Avec un langage chorégraphique riche et nuancé, Anne Teresa de Keersmaeker parvient à dépeindre, avec un réalisme d’une acuité impressionnante, la douleur de l’absence et le déchirement de l’attente. Les corps avachis sur les chaises évoquent la langueur conséquente à la séparation avec l’être aimé, tandis que le mouvement du trio sur la rangée de sièges révèle l’indécision et la souffrance des personnages : une danseuse chasse l’autre de sa chaise, les corps sont brisés, se relèvent et se rassoient, ne tiennent pas en place.
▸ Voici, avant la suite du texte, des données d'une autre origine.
(** C6, amended: extraction of one file never aborts the whole run.  A
    file that cannot be parsed is left out of the merged result and
    reported as a warning; the document is rendered from the files that
    contribute, in order.  Once the search for the files has returned, the
    run fails with a terminal error exactly when no file contributed an
    interface, a type alias or a function (no file matched included), or
    when the document cannot be written to the output file; it also fails
    when the search itself fails. *)
Theorem bad_file_never_aborts glob loader write host pattern
        (options : CliOptions) :
  let result := run glob loader write host pattern options in
  (forall message,
      glob pattern (exclude options) = Throw message ->
      result = ([], Failed (GlobRejected message)))
  /\ (forall files,
        glob pattern (exclude options) = Return files ->
        let kept := omap (contribution loader) files in
        let markdown :=
          Generator.generateMarkdown
            host kept {| title := Some (cli_title options) |} in
        (forall parsed,
            parsed ∈ kept
            <-> exists file,
                file ∈ files
                /\ Parser.parseFile loader file = Return parsed
                /\ ~ holdsNothing parsed)
        /\ ((exists error, snd result = Failed error)
            <-> (forall file, file ∈ files -> ~ contributes loader file)
                \/ unwritable write options markdown)
        /\ (forall file message,
              file ∈ files -> loader file = Throw message ->
              ("Warning: Failed to parse " +:+ file +:+ ": " +:+ message)
                ∈ fst result
              /\ ~ contributes loader file
              /\ forall parsed, parsed ∈ kept -> filePath parsed <> file)
        /\ (forall emitted,
              snd result = Succeeded emitted ->
              emitted_markdown emitted = markdown
              /\ emitted_to emitted = target options)
        /\ (forall file,
              file ∈ files -> contributes loader file ->
              ~ unwritable write options markdown ->
              exists emitted, snd result = Succeeded emitted)
        /\ (files = [] -> snd result = Failed (NoFilesFound pattern))
        /\ (files <> [] ->
            (forall file, file ∈ files -> ~ contributes loader file) ->
            snd result = Failed NoExportedTypes)
        /\ (forall file out message,
              file ∈ files -> contributes loader file ->
              target options = Some out ->
              write out markdown = Throw message ->
              snd result = Failed (WriteFailed message))).
Proof.
  intros result. subst result. split.
  { intros message Hglob. unfold run. by rewrite Hglob. }
  intros files Hglob kept markdown.
  split; [intros parsed; apply kept_elem|].
  assert (forall file message,
             file ∈ files -> loader file = Throw message ->
             ~ contributes loader file) as Hbad.
  { intros file message _ Hthrow (parsed & Hparsed & _).
    unfold Parser.parseFile in Hparsed. by rewrite Hthrow in Hparsed. }
  destruct files as [|file0 files].
  { rewrite (run_no_file _ _ _ _ _ _ Hglob). cbn [fst snd].
    split; [|split; [|split; [|split; [|split; [|split]]]]].
    - split; [|eauto]. intros _. left. by intros file ?%elem_of_nil.
    - by intros file message ?%elem_of_nil.
    - done.
    - by intros file ?%elem_of_nil.
    - done.
    - done.
    - by intros file out message ?%elem_of_nil. }
  rewrite (run_eq _ _ _ _ _ _ _ Hglob) by done. cbv zeta.
  fold kept. fold markdown.
  pose proof (kept_nil_iff loader (file0 :: files)) as Hnil. fold kept in Hnil.
  unfold unwritable.
  split; [|split; [|split; [|split; [|split; [|split]]]]].
  - destruct kept as [|p ps] eqn:Hkept.
    + split; [|eauto]. intros _. left. by apply Hnil.
    + destruct (target options) as [out|];
        [destruct (write out markdown) as [u|message] eqn:Hwrite|];
        cbn [snd].
      * split; [by intros [error ?]|].
        intros [Hall|(out' & m & [= <-] & Hthrow)]; [|congruence].
        by apply Hnil in Hall.
      * split; [|eauto]. intros _. right. by exists out, message.
      * split; [by intros [error ?]|].
        intros [Hall|(out' & m & ? & _)]; [|done].
        by apply Hnil in Hall.
  - intros file message Hfile Hthrow.
    assert (warning loader file
            = Some ("Warning: Failed to parse " +:+ file +:+ ": " +:+ message))
      as Hwarn by (unfold warning, Parser.parseFile; by rewrite Hthrow).
    assert (("Warning: Failed to parse " +:+ file +:+ ": " +:+ message)
              ∈ omap (warning loader) (file0 :: files)) as Hin
        by (apply list_elem_of_omap; eauto).
    split; [|split; [by apply (Hbad file message)|]].
    + destruct kept as [|p ps]; [cbn [fst]; set_solver|].
      destruct (target options) as [out|];
        [destruct (write out markdown)|]; cbn [fst]; set_solver.
    + intros parsed (file' & _ & Hparsed & _)%kept_elem Hpath.
      rewrite (parseFile_filePath _ _ _ Hparsed) in Hpath. subst file'.
      unfold Parser.parseFile in Hparsed. by rewrite Hthrow in Hparsed.
  - intros emitted. destruct kept as [|p ps]; [done|].
    destruct (target options) as [out|];
      [destruct (write out markdown)|]; cbn [snd]; [|done|];
      by intros [= <-].
  - intros file Hfile Hc Hw.
    destruct kept as [|p ps]; [by destruct (proj1 Hnil eq_refl file Hfile)|].
    destruct (target options) as [out|];
      [destruct (write out markdown) as [u|message] eqn:Hwrite|];
      cbn [snd]; [eauto| |eauto].
    destruct Hw. by exists out, message.
  - done.
  - intros _ Hall. apply Hnil in Hall. by rewrite Hall.
  - intros file out message Hfile Hc -> Hwrite.
    destruct kept as [|p ps]; [by destruct (proj1 Hnil eq_refl file Hfile)|].
    by rewrite Hwrite.
Qed.

Lemma bad_file_never_aborts_witness :
  "Warning: Failed to parse broken.ts: File not found: broken.ts"
    ∈ fst (run (matching ["broken.ts"; "ok.ts"]) sampleProject writable
               Posix "*.ts" sampleOptions)
  /\ (exists emitted,
         snd (run (matching ["broken.ts"; "ok.ts"]) sampleProject writable
                  Posix "*.ts" sampleOptions)
         = Succeeded emitted)
  /\ snd (run (matching ["broken.ts"; "ok.ts"]) sampleProject readOnly
              Posix "*.ts" sampleOptionsToFile)
     = Failed (WriteFailed "EACCES: permission denied, open 'out.md'").
Proof.
  assert (contributes sampleProject "ok.ts") as Hok.
  { exists (Parser.parseSourceFile "ok.ts" exportedConfig).
    split; [reflexivity|]. intros (Hi & _). vm_compute in Hi.
    discriminate Hi. }
  split; [|split].
  - destruct (proj2 (bad_file_never_aborts
                       (matching ["broken.ts"; "ok.ts"]) sampleProject
                       writable Posix "*.ts" sampleOptions)
                    ["broken.ts"; "ok.ts"] eq_refl)
      as (_ & _ & Hwarn & _).
    apply (Hwarn "broken.ts" "File not found: broken.ts");
      [apply list_elem_of_here|reflexivity].
  - destruct (proj2 (bad_file_never_aborts
                       (matching ["broken.ts"; "ok.ts"]) sampleProject
                       writable Posix "*.ts" sampleOptions)
                    ["broken.ts"; "ok.ts"] eq_refl)
      as (_ & _ & _ & _ & Hrun & _).
    apply (Hrun "ok.ts");
      [apply list_elem_of_further, list_elem_of_here|exact Hok|].
    intros (file & message & Htarget & _). discriminate Htarget.
  - destruct (proj2 (bad_file_never_aborts
                       (matching ["broken.ts"; "ok.ts"]) sampleProject
                       readOnly Posix "*.ts" sampleOptionsToFile)
                    ["broken.ts"; "ok.ts"] eq_refl)
      as (_ & _ & _ & _ & _ & _ & _ & Hwrite).
    apply (Hwrite "ok.ts" "out.md");
      [apply list_elem_of_further, list_elem_of_here|exact Hok
      |reflexivity|reflexivity].
Defined.




End DriverClaims.

(** ** Worked examples of the specification *)

Section WorkedExamples.
Import Parser Generator Samples.

(** An exported [interface Foo { bar?: string }] yields one optional
    property and renders the row [| bar | `string` |  |  |]. *)
Example optional_property_row :
  interfaces (parseSourceFile "foo.ts" exportedFoo)
  = [{| iface_name := "Foo"; iface_description := None;
        iface_properties :=
          [{| prop_name := "bar"; prop_type := "string";
              prop_required := false; prop_description := None |}];
        iface_extends := None |}]
  /\ generateMarkdownLines Posix [parseSourceFile "foo.ts" exportedFoo]
                           {| title := None |}
     = ["# API Reference"; EmptyString;
        "## Table of Contents"; EmptyString;
        "### Interfaces"; EmptyString; "- [Foo](#foo)"; EmptyString;
        "---"; EmptyString;
        "## Foo"; EmptyString;
        "| Property | Type | Required | Description |";
        "|----------|------|----------|-------------|";
        "| bar | `string` |  |  |";
        EmptyString; "---"; EmptyString].
Proof. split; vm_compute; reflexivity. Qed.

(** The documented async arrow binding [f] yields the function record of
    the specification and the signature block
    [async function f(x: number): Promise<void>]. *)
Example async_arrow_signature :
  functions (parseSourceFile "f.ts" exportedAsyncArrow)
  = [{| fn_name := "f"; fn_description := None;
        fn_parameters :=
          [{| param_name := "x"; param_type := "number";
              param_required := true; param_description := Some "count" |}];
        fn_returnType := "Promise<void>"; fn_isAsync := true |}]
  /\ "async function f(x: number): Promise<void>"
       ∈ generateMarkdownLines Posix [parseSourceFile "f.ts" exportedAsyncArrow]
                               {| title := None |}.
Proof.
  split; [vm_compute; reflexivity|].
  apply (bool_decide_eq_true_1 _). vm_compute. reflexivity.
Qed.

(** [path.basename] under the two conventions. *)
Example basename_conventions :
  Path.basename Posix "/home/me/src/a.ts" = "a.ts"
  /\ Path.basename Posix "/home/me/src/" = "src"
  /\ Path.basename Win32 "C:\temp\a.ts" = "a.ts"
  /\ Path.basename Posix "C:\temp\a.ts" = "C:\temp\a.ts"
  /\ Path.basename Win32 "C:a.ts" = "a.ts".
Proof. repeat split; vm_compute; reflexivity. Qed.

End WorkedExamples.

(** * Further properties of the code *)

(** ** The declaration extractor *)

Section ExtractorProperties.
Import Parser SourceOrder CommentSpec Notions Samples.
Une gestuelle bégayante pour un spectacle tout en décalages. Une musique lointaine se fait entendre sur scène, comme venant d’ailleurs : elle ne semble pas être le fil directeur qui structure les mouvements des danseuses. Des images de film sont projetées sur scène tandis qu’Anne Teresa de Keersmaeker déclame des extraits de Tolstoï et Che Guevara. Danse, musique, texte et image, se croisent, se superposent sans être synchrones. Cette composition fragmentaire se lit également dans la chorégraphie : Anne Teresa de Keersmaeker semble souvent en décalage par rapport à ses danseuses, soulignant ainsi l’impression de rupture.

Elena’s Aria se construit donc dans l’inversion des principes qui ont structuré les premières œuvres de la compagnie Rosas : de longs silences, un tempo lent et une chorégraphie aérienne donnent à cette création une résonnance particulière, unique dans le parcours d’Anne Teresa de Keersmaeker.